Assignment >>
The answer is to be an exact copy of the lines below running from the line with "apply exec_bind_Done in Hc as ([r" down to the line with "destruct (remove_expired _", both ends included, and nothing more.

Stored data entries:
*** Begin section ***

Lemma issue_all_core msgs w w' : issue_all responder_id msgs w = Done w' → core w' = core w.
Proof.
  revert w. induction msgs as [|m msgs IH]; intros w; simpl; [by intros [= <-]|].
  intros (w1 & Hm & Hr)%exec_bind_Done. rewrite (IH _ Hr). by eapply issue_core.
Qed.

Lemma insert_contexts_core cs w w' : insert_contexts cs w = Done w' → core w' = core w.
Proof.
  revert w. induction cs as [|c cs IH]; intros w; simpl; [by intros [= <-]|].
  intros ([r txm] & _ & Hr)%exec_bind_Done. by rewrite (IH _ Hr).
Qed.

Lemma fetch_chunks_core from cs w b w' : fetch_chunks from cs w = Done (b, w') → core w' = core w.
Proof.
  revert w. induction cs as [|c cs IH]; intros w; simpl; [by intros [= _ <-]|].
  destruct (pc_fetch_txs _ _ _) as [[l|[hs|]] pc]; [|by intros [= _ <-]..].
  destruct (negb _); [by intros [= _ <-]|]. intros (w1 & Hi & Hr)%exec_bind_Done.
  rewrite (IH _ Hr), (insert_contexts_core _ _ _ Hi). done.
Qed.

Lemma fetch_missing_core msg from w b w' : fetch_missing_txs msg from w = Done (b, w') → core w' = core w.
Proof.
  unfold fetch_missing_txs. destruct (bool_decide _); [by intros [= _ <-]|].
  destruct (negb _); [by intros [= _ <-]|]. apply fetch_chunks_core.
Qed.

Lemma partition_core l w yes no w' :
  partition_mut (λ w m, fetch_missing_txs (scp_msg m.1) m.2 w) w l = Done (yes, no, w') → core w' = core w.
Proof.
  revert w yes no. induction l as [|m l IH]; intros w yes no; simpl; [by intros [= _ _ <-]|].
  intros ([b w1] & Hm & Hr)%exec_bind_Done. apply exec_bind_Done in Hr as ([[y n] w2] & Hl & Hr).
  assert (w' = w2) as -> by (destruct b; congruence).
  rewrite (IH _ _ _ Hl). by eapply fetch_missing_core.
Qed.

Lemma foldl_broadcast_core l w : core (foldl (λ w m, broadcast_msg m.1 m.2 w) w l) = core w.
Proof. revert w. induction l as [|m l IH]; intros w; simpl; [done|]. by rewrite IH. Qed.

Lemma process_chunk_core later c w w' : process_chunk responder_id later c w = Done w' → core w' = core w.
Proof.
  unfold process_chunk. intros ([[yes no] w1] & Hp & Hr)%exec_bind_Done.
  apply exec_bind_Done in Hr as ([r n] & _ & Hr). apply partition_core in Hp.
  pose proof (foldl_broadcast_core yes w1) as Hb.
  destruct r as [msgs|]; [apply issue_all_core in Hr|injection Hr as <-];
    [rewrite Hr|]; (etrans; [|exact Hp]); by rewrite <-Hb.
Qed.

Lemma process_chunks_core later cs w w' : process_chunks responder_id later cs w = Done w' → core w' = core w.
Proof.
  revert w. induction cs as [|c cs IH]; intros w; simpl; [by intros [= <-]|].
  intros (w1 & Hc & Hr)%exec_bind_Done. rewrite (IH _ Hr). by eapply process_chunk_core.
Qed.

Lemma process_msgs_core later w w' : process_consensus_msgs responder_id later w = Done w' → core w' = core w.
Proof.
  unfold process_consensus_msgs. intros (l & _ & Hr)%exec_bind_Done.
  by rewrite (process_chunks_core _ _ _ _ Hr).
Qed.

(** ** The invariant *)

Definition behind (s : LedgerSyncState) : bool := match s with IsBehind _ _ => true | _ => false end.

Record worker_ok w : Prop := {
  wo_pending : pending_ok (w_pending_values w);
  wo_flag : w_is_behind w = behind (w_ledger_sync_state w);
  wo_slot : w_is_behind w = false → l_num_blocks (w_ledger w) = Done (Ok (w_current_slot_index w));
  wo_nominate : w_need_nominate w = true → pv_values (w_pending_values w) ≠ []
}.

Lemma worker_ok_core w w' : core w' = core w → worker_ok w → worker_ok w'.
Proof.
  intros (El & Es & Eb & Ei & _ & Ep & En)%core_inv [? ? ? ?].
  constructor; rewrite ?El, ?Es, ?Eb, ?Ei, ?Ep, ?En; done.
Qed.

Lemma worker_ok_new scp_node ledger ls pc txm bv gov w :
  Worker_new scp_node ledger ls pc txm bv gov = Done w → worker_ok w.
Proof.
  unfold Worker_new. intros (i & Hi%eexpect_Done & [= <-])%exec_bind_Done.
  constructor; cbn; [apply pending_ok_new|done|done|done].
Qed.

(** What receiving tasks leaves alone. *)
Definition ledger_part w :=
  (w_ledger w, w_ledger_sync_service w, w_ledger_sync_state w, w_is_behind w, w_current_slot_index w).

Lemma ledger_part_inv w w' :
  ledger_part w' = ledger_part w →
  w_ledger w' = w_ledger w ∧ w_ledger_sync_service w' = w_ledger_sync_service w ∧
  w_ledger_sync_state w' = w_ledger_sync_state w ∧ w_is_behind w' = w_is_behind w ∧
  w_current_slot_index w' = w_current_slot_index w.
Proof. unfold ledger_part. by intros [= ]. Qed.

(** Pushing values. *)
Lemma push_values_ok timestamp vs w w' :
  worker_ok w → push_values timestamp vs w = Done w' →
  worker_ok w' ∧ ledger_part w' = ledger_part w ∧
  pv_values (w_pending_values w) `prefix_of` pv_values (w_pending_values w').
Proof.
  revert w. induction vs as [|v vs IH]; intros w Hok; simpl; [by intros [= <-]|].
  intros ([b p] & Hp & Hr)%exec_bind_Done.
  destruct (pv_push_inv _ _ _ _ _ _ (wo_pending _ Hok) Hp) as [Hpok El].
  assert (pv_values (w_pending_values w) `prefix_of` pv_values p) as Hpre by (rewrite El; by eexists).
  apply IH in Hr as (Hok' & E1 & E2).
  - rewrite E1. split_and!; [done|by destruct b|]. etrans; [exact Hpre|]. by destruct b.
  - destruct Hok as [_ Hf Hs Hn]. destruct b; constructor; cbn; try done.
    + intros _. rewrite El. by intros [_ ?]%app_nil.
    + intros Hneed. rewrite El, app_nil_r. by apply Hn.
Qed.

Lemma receive_loop_ok tasks w b w' :
  worker_ok w → receive_loop tasks w = Done (b, w') →
  worker_ok w' ∧ ledger_part w' = ledger_part w ∧
  pv_values (w_pending_values w) `prefix_of` pv_values (w_pending_values w').
Proof.
  revert w. induction tasks as [|t tasks IH]; intros w Hok; simpl; [by intros [= _ <-]|].
  destruct t as [ts vs|m from|]; [| |by intros [= _ <-]].
  - intros (w1 & Hp & Hr)%exec_bind_Done.
    destruct (push_values_ok _ _ _ _ Hok Hp) as (Hok1 & A1 & Hpre).
    destruct (IH _ Hok1 Hr) as (? & -> & ?). split_and!; [done..|by etrans].
  - intros Hr. apply IH in Hr; [done|]. by destruct Hok.
Qed.

Lemma receive_tasks_ok tasks w b w' :
  worker_ok w → receive_tasks responder_id tasks w = Done (b, w') →
  worker_ok w' ∧ ledger_part w' = ledger_part w ∧
  pv_values (w_pending_values w) `prefix_of` pv_values (w_pending_values w').
Proof.
  intros Hok. unfold receive_tasks. intros ([b1 w1] & Hl & Hr)%exec_bind_Done.
  pose proof (receive_loop_ok _ _ _ _ Hok Hl) as Hw1. destruct (negb b1); [by injection Hr as <- <-|].
  apply exec_bind_Done in Hr as (o & _ & [= <- <-]). destruct o; [|done].
  destruct Hw1 as (Hok1 & ?). split; [|done]. by destruct Hok1.
Qed.

(** The end of a completed slot: nominate what is left, forget what peers did
    not have, and be in sync. *)
Lemma complete_end (e : bool) w0 w' :
  w_is_behind w0 = false → w_need_nominate w0 = false →
  (let w := if negb e then set_need_nominate true w0 else w0 in
   let w := set_unavailable_tx_hashes ∅ w in
   Done (if bool_decide (w_ledger_sync_state w ≠ InSync) then set_ledger_sync_state InSync w else w)) = Done w' →
  w_pending_values w' = w_pending_values w0 ∧ w_ledger w' = w_ledger w0 ∧
  w_current_slot_index w' = w_current_slot_index w0 ∧ validate w' = validate w0 ∧
  w_is_behind w' = false ∧ w_ledger_sync_state w' = InSync ∧ (w_need_nominate w' = true → e = false).
Proof.
  intros Hb Hn [= <-]. set (w1 := set_unavailable_tx_hashes _ _).
  assert (w_pending_values w1 = w_pending_values w0 ∧ w_ledger w1 = w_ledger w0 ∧
    w_current_slot_index w1 = w_current_slot_index w0 ∧ validate w1 = validate w0 ∧
    w_is_behind w1 = false ∧ (w_need_nominate w1 = true → e = false)) as (F1 & F2 & F3 & F4 & F5 & F6).
  { unfold w1. destruct e; [|done]. split_and!; [done..|]. cbn. by rewrite Hn. }
  assert (w_ledger_sync_state w1 = w_ledger_sync_state (if negb e then set_need_nominate true w0 else w0))
    as F7 by done.
  clearbody w1. case_bool_decide as Hs; split_and!; (assumption || reflexivity || by rewrite F7).
Qed.

(** Completing the slot appends one block. *)
Lemma complete_ok ext w w' :
  worker_ok w → w_is_behind w = false → w_need_nominate w = false →
  complete_current_slot ext w = Done w' →
  worker_ok w' ∧ w_ledger_sync_state w' = InSync ∧
  w_current_slot_index w' = u64_add (w_current_slot_index w) 1 ∧
  (∀ v, v ∈ pv_values (w_pending_values w') →
     v ∈ pv_values (w_pending_values w) ∧ v ∉ ext ∧ validate w' v = Done (Ok tt)) ∧
  ∃ d, form_block_from_externalized_values w ext = Done d ∧
    l_append_block_data (w_ledger w) d = Done (Ok tt, w_ledger w').
Proof.
  intros Hok Hb Hneed. unfold complete_current_slot.
  intros (p1 & Hp1 & Hc)%exec_bind_Done. apply exec_bind_Done in Hc as (d & Hd & Hc).
  apply exec_bind_Done in Hc as ([r l'] & Hl' & Hc). apply exec_bind_Done in Hc as ([] & Hr%eexpect_Done & Hc).
  injection Hr as ->. apply exec_bind_Done in Hc as (i & Hi%eexpect_Done & Hc).
  destruct (i =? _) eqn:Ei; [|done]. apply N.eqb_eq in Ei.
  destruct (remove_expired _ _) as [gone txm] eqn:Eg.
  apply exec_bind_Done in Hc as (n1 & _ & Hc). apply exec_bind_Done in Hc as (p2 & Hp2 & Hc).
  apply exec_bind_Done in Hc as (n2 & _ & Hc). apply exec_bind_Done in Hc as (p3 & Hp3 & Hc).
  apply exec_bind_Done in Hc as (e & He & Hc).
  destruct (pv_retain_inv _ _ _ _ (wo_pending _ Hok) Hp1) as (Hok1 & _ & H1).
  destruct (pv_retain_inv _ _ _ _ Hok1 Hp2) as (Hok2 & _ & H2).
  destruct (pv_retain_inv _ _ _ _ Hok2 Hp3) as (Hok3 & _ & H3).
  set (w0 := set_pending_values p3 _) in Hc, He.
  destruct (complete_end e w0 w' Hb Hneed Hc) as (Ep & El & Es & Hval & Ef & Est & En).
  change (w_pending_values w0) with p3 in Ep. change (w_ledger w0) with l' in El.
  change (w_current_slot_index w0) with i in Es.
  assert (∀ v, v ∈ pv_values p3 → v ∈ pv_values (w_pending_values w) ∧ v ∉ ext ∧ validate w' v = Done (Ok tt)) as Hv.
  { intros v (Hv2 & [[]|] & Hvv & ?)%H3; [|done]. rewrite Hval. apply H2 in Hv2 as [Hv1 _].
    apply H1 in Hv1 as (Hv0 & b & [= <-] & Hb1). split_and!; [done| |done].
    by apply negb_true_iff, bool_decide_eq_false in Hb1. }
  rewrite Ep, El, Est, Es. split_and!; [constructor|done|done|exact Hv|exists d; by split].
  - by rewrite Ep.
  - by rewrite Ef, Est.
  - intros _. by rewrite El, Es.
  - intros Hn%En. subst e. rewrite Ep. assert (pv_is_empty p3 = Done false) as He3 by exact He.
    rewrite (pv_is_empty_ok p3 Hok3) in He3. injection He3 as He3.
    by apply bool_decide_eq_false in He3.
Qed.

(** ** A tick *)

(** What holds when consensus goes on: all but the values to nominate. *)
Record worker_going w : Prop := {
  wg_pending : pending_ok (w_pending_values w);
  wg_flag : w_is_behind w = false;
  wg_state : behind (w_ledger_sync_state w) = false;
  wg_slot : l_num_blocks (w_ledger w) = Done (Ok (w_current_slot_index w))
}.

Lemma worker_going_ok w : worker_going w → w_need_nominate w = false → worker_ok w.
Proof. intros [? Hf Hs ?] Hn. constructor; [done|by rewrite Hf, Hs|done|by rewrite Hn]. Qed.

Lemma propose_core later w w' :
  propose_pending_values responder_id later w = Done w' →
  core w' = core (set_need_nominate false w).
Proof.
  unfold propose_pending_values. intros (e & _ & Hr)%exec_bind_Done. destruct (negb e); [|done].
  apply exec_bind_Done in Hr as ([r n] & _ & Hr). apply exec_bind_Done in Hr as (o & _ & Hr).
  apply exec_bind_Done in Hr as (w1 & Hi & [= <-]). apply issue_all_core in Hi.
  unfold core in *. cbn in Hi |- *. by injection Hi as -> -> -> -> -> -> -> _.
Qed.

(** The step to the end of the round: either the slot goes on, or it is completed. *)
Lemma consensus_round_cases later w w' :
  worker_going w → consensus_round responder_id later w = Done w' →
  ∃ w1, worker_ok w1 ∧ core w1 = core (set_need_nominate false w) ∧
    (w' = w1 ∨ ∃ ext, complete_current_slot ext w1 = Done w').
Proof.
  intros Hg. unfold consensus_round. intros (w1 & H1 & Hr)%exec_bind_Done.
  assert (core w1 = core (set_need_nominate false w)) as C1.
  { destruct (w_need_nominate w) eqn:En; [by apply (propose_core later)|]. injection H1 as <-.
    unfold core. cbn. by rewrite En. }
  apply exec_bind_Done in Hr as (w2 & H2 & Hr). apply process_msgs_core in H2.
  apply exec_bind_Done in Hr as ([ms n] & _ & Hr). apply exec_bind_Done in Hr as (w3 & H3 & Hr).
  apply issue_all_core in H3. apply exec_bind_Done in Hr as (o & _ & Hr).
  assert (core w3 = core (set_need_nominate false w)) as C3 by by rewrite H3, <-C1, <-H2.
  exists w3. split_and!; [|done|].
  - eapply worker_ok_core; [exact C3|]. apply worker_going_ok; [|done]. by destruct Hg.
  - destruct o as [ext|]; [right; by exists ext|left; by injection Hr].
Qed.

*** End section ***

Output below >>
  apply exec_bind_Done in Hc as ([r l'] & Hl' & Hc). apply exec_bind_Done in Hc as ([] & Hr%eexpect_Done & Hc).
  injection Hr as ->. apply exec_bind_Done in Hc as (i & Hi%eexpect_Done & Hc).
  destruct (i =? _) eqn:Ei; [|done]. apply N.eqb_eq in Ei.
  destruct (remove_expired _ _) as [gone txm] eqn:Eg.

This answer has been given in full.